# Dinghy Outboard - Recommendations?



## RSMacG (Sep 3, 2009)

Having recently upgraded to a boat that is not, itself, a dinghy (34 ft), I'm in the process of acquiring one and would be most grateful for the collective wisdom here... 

For a whole variety of factors, I've decided on the Achilles LSI 290 (possibly 310, but that's likely overkill). It's rated for up to 8hp. However, notwithstanding poking around on the Internet for a few days, I'm still somewhat at a loss, and am hoping for some help.

I plan to use the dinghy for all of the usual things while cruising - back and forth to shore for provisions, a bit of exploring, and probably some fishing with my son. However, I don't necessarily think speed is a primary concern. I also would like to be able to lift the engine from the dinghy onto the stern pulpit myself, so weight is a major consideration.

So, I suppose I really have three questions: 

(1) HP? I'm thinking 4-6 would be more than enough?; 

(2) 2-stroke vs 4-stroke? I'm told that the new direct-injection 2-strokes are now much, much kinder to the environment, and 2-strokes have the advantage of being able to be run dry, so they don't have to be stored perfectly upright. I'm also told that the 2-strokes are more bullet-proof? Is this true? Pros/cons of 2- vs 4-stroke for this application?

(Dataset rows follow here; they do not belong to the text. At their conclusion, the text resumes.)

(** * Lovelace: scheduled-event roles

    A shallow embedding of the scheduled-events service
    (src/lib/ScheduledEventService.ts and its sibling that annotates the
    returned event with [customRoleId]) and of the start-up listener
    (src/listeners/event-roles/eventInit.ts).

    The code is asynchronous but strictly sequential: every external call is
    awaited before the next statement runs.  An async method is therefore a
    state transformer over the world it talks to, returning either a value
    or a thrown error. *)

From Stdlib Require Import ZArith Lia.
From stdpp Require Import gmap strings list pretty.

(** ** Data model *)

Record Guild := { guildName : string }.

Record RecurrenceRule := { frequency : Z }.

(** A role of the guild ([role.id], [role.name] in the source). *)
Module Role.
Record t := {
  id : string;
  name : string;
  mentionable : bool;
  reason : string;
  permissions : list string
}.
End Role.

(** A guild member: the user it belongs to and [member.roles.cache]. *)
Record GuildMember := {
  memberUser : string;
  rolesCache : list Role.t
}.

(** An entry of the collection [event.fetchSubscribers({ withMember: true })]
    resolves to. *)
Record Subscriber := {
  user : string;
  member : option GuildMember
}.

(** discord.js's [GuildScheduledEvent], with the fields the service reads.
    [scheduledStartTimestamp] is a count of milliseconds since the epoch
    (discord.js obtains it with [Date.parse], so it is a time value of a
    valid [Date]) or [null]; [customRoleId] is the property the embedding
    variant of the service adds to the object. *)
Record GuildScheduledEvent := {
  id : string;
  name : string;
  guild : option Guild;
  scheduledStartTimestamp : option Z;
  recurrenceRule : option RecurrenceRule;
  customRoleId : option string;
  subscribers : list (string * Subscriber)
}.

(** [scheduledEvent.customRoleId = roleId].  The source sets the property
    on the object it was given and returns that object; the embedding
    returns the updated value. *)
Definition annotate (roleId : string) (e : GuildScheduledEvent)
  : GuildScheduledEvent :=
  {| id := id e; name := name e; guild := guild e;
     scheduledStartTimestamp := scheduledStartTimestamp e;
     recurrenceRule := recurrenceRule e;
     customRoleId := Some roleId;
     subscribers := subscribers e |}.

(** The row [database.findScheduledEvent] resolves to. *)
Record EventRecord := { eventId : string; roleId : string }.

(** The response of [database.createScheduledEvent]. *)
Record WriteResponse := { affectedRows : Z }.

(** Values that are thrown (promise rejections). *)
Inductive Error :=
| DbError
| ApiError.

(** Calls that leave the process: to the persistence store and to the
    Discord data source.  The world records them in order. *)
Inductive Call :=
| CallFindScheduledEvent (eventId : string)
| CallCreateScheduledEvent (eventId roleId : string)
| CallRolesCreate (name : string)
| CallRolesFetch (roleId : string)
| CallGuildsFetch
| CallScheduledEventsFetch
| CallFetchSubscribers (eventId : string)
| CallMemberFetch (userId : string).

(** What [client.logger] is given. *)
Inductive Message :=
| MissingGuild (name id : string)
| AlreadyInDatabase (name : string)
| RoleNotCreated (name : string)
| RoleCreated (roleName name id : string)
| NotWritten (name id : string)
| Written (name id : string)
| ProcessFailed
| BatchItemFailed (name id : string)
| Caught (e : Error)
| RoleFetchFailed (roleId name id : string) (e : Error)
| InitEventSkipped
| InitNoRoleId (name id : string)
| InitNoMember (guildName : string).

Inductive LogEntry :=
| LogInfo (m : Message)
| LogWarn (m : Message)
| LogError (m : Message).

(** ** The world

    [db] is the persistence store, keyed by event identifier; [roles],
    [members] and [events] are what the guild currently holds; [queue] and
    [drains] belong to [customRoleQueue]; [trace] and [logs] record what
    the process did. *)
Record World := {
  db : gmap string string;
  roles : list Role.t;
  members : gmap string (list Role.t);
  events : list (string * GuildScheduledEvent);
  queue : list (GuildScheduledEvent * string);
  drains : nat;
  trace : list Call;
  logs : list LogEntry
}.

(** What [guild.roles.create] does. *)
Inductive CreateOutcome :=
| Creates (roleId : string)
| CreatesNothing
| CreateRejects.

(** What [database.createScheduledEvent] does. *)
Inductive WriteOutcome :=
| WriteRows (n : Z)
| WriteRejects.

(** ** The environment

    Everything the service cannot decide: whether an external call rejects,
    which identifier Discord gives a new role, how many rows a write
    reports, the time zone of the host, and the helper
    [reasonableTruncate] of [./utils], whose source is not part of the
    embedded files.  The oracles are indexed by the number of external
    calls made so far, so that the same call may fail once and succeed
    later. *)
Record Env := {
  reasonableTruncate : string -> string;
  utcOffsetMinutes : Z -> Z;
  findRejects : nat -> string -> bool;
  createOutcome : nat -> string -> CreateOutcome;
  writeOutcome : nat -> string -> string -> WriteOutcome;
  rolesFetchRejects : nat -> string -> bool;
  guildsFetch : nat -> option Guild;
  eventsFetchRejects : nat -> bool;
  subscribersRejects : nat -> string -> bool;
  memberFetchRejects : nat -> string -> bool
}.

(3) Manufacturer? Not surprisingly, I'm getting mixed messages re manufacturers. From what I can tell, Nissan or Tohatsu are the way to go. Thoughts appreciated

I really appreciate any thoughts / experiences that can be shared... It's a purchase I only want to make once and I don't want to be kicking myself every time because I didn't know what I didn't know...

Thanks again,
Rob


----------



## remetau (Jan 27, 2009)

This is another one that you will probably get all kinds of opinions on. This is my 2 cents and that’s probably about all that its worth:

1. Depends on how fast you want to go and if you want to get up on plain. I personally like to get my dinghy up on plane when I get the chance, but most anchorages you won’t be doing that. I think for what you are looking for a 4-6 would be fine, plus they are cheaper.
2.	I prefer 2 strokes because I think they have more power and they are a lot lighter. In remote areas you may find it easier to get a 2 stroke repaired than a 4.
3.	For 2 strokes, I like my Mercury, but I think I would prefer a Yamaha down south. For 4 strokes, I always like Honda motors, but you may also have to take in consideration where you plan to cruise. I heard Yamaha and Nissans are much easier to find parts for in remote areas.


----------



## Cruisingdad (Jul 21, 2006)

For cruising, especially down south, I would not consider anything but a RIB. I would not consider a soft bottom dink. I actually own two now and have owned many others. The HPIB is fine for little tidbits here and there, but nothing beats a rib that I have found. 

I strongly prefer 2 strokes over the 4's. Again, I currently own both. The small 4's are heavy and under powered. The positive of the 4 is that you can run at idle speeds or slow speeds better, and they seem more efficient. But the first time you haul that clunker up on your davits or motor mount, you will be swearing you made a mistake.

I think Achilles makes a terrific tender. I actually bought a Walker Bay. You can search here for the thread which is realtively recent (around January). The WB I bought is their RIB... not that little flaoting dink. Totally different animal. We have been very pleased with it. Things stay dry, she handles well, will jump on a plane, etc. 

Do not under rate the importance of being able to plane. Depending on your anchorage, you may be doing a LOT of motoring. If fishing, the same. And the first time you find a little coral head and swipe our the bottom of your tender (which I did), you will come to hate anything that is not a hard bottom.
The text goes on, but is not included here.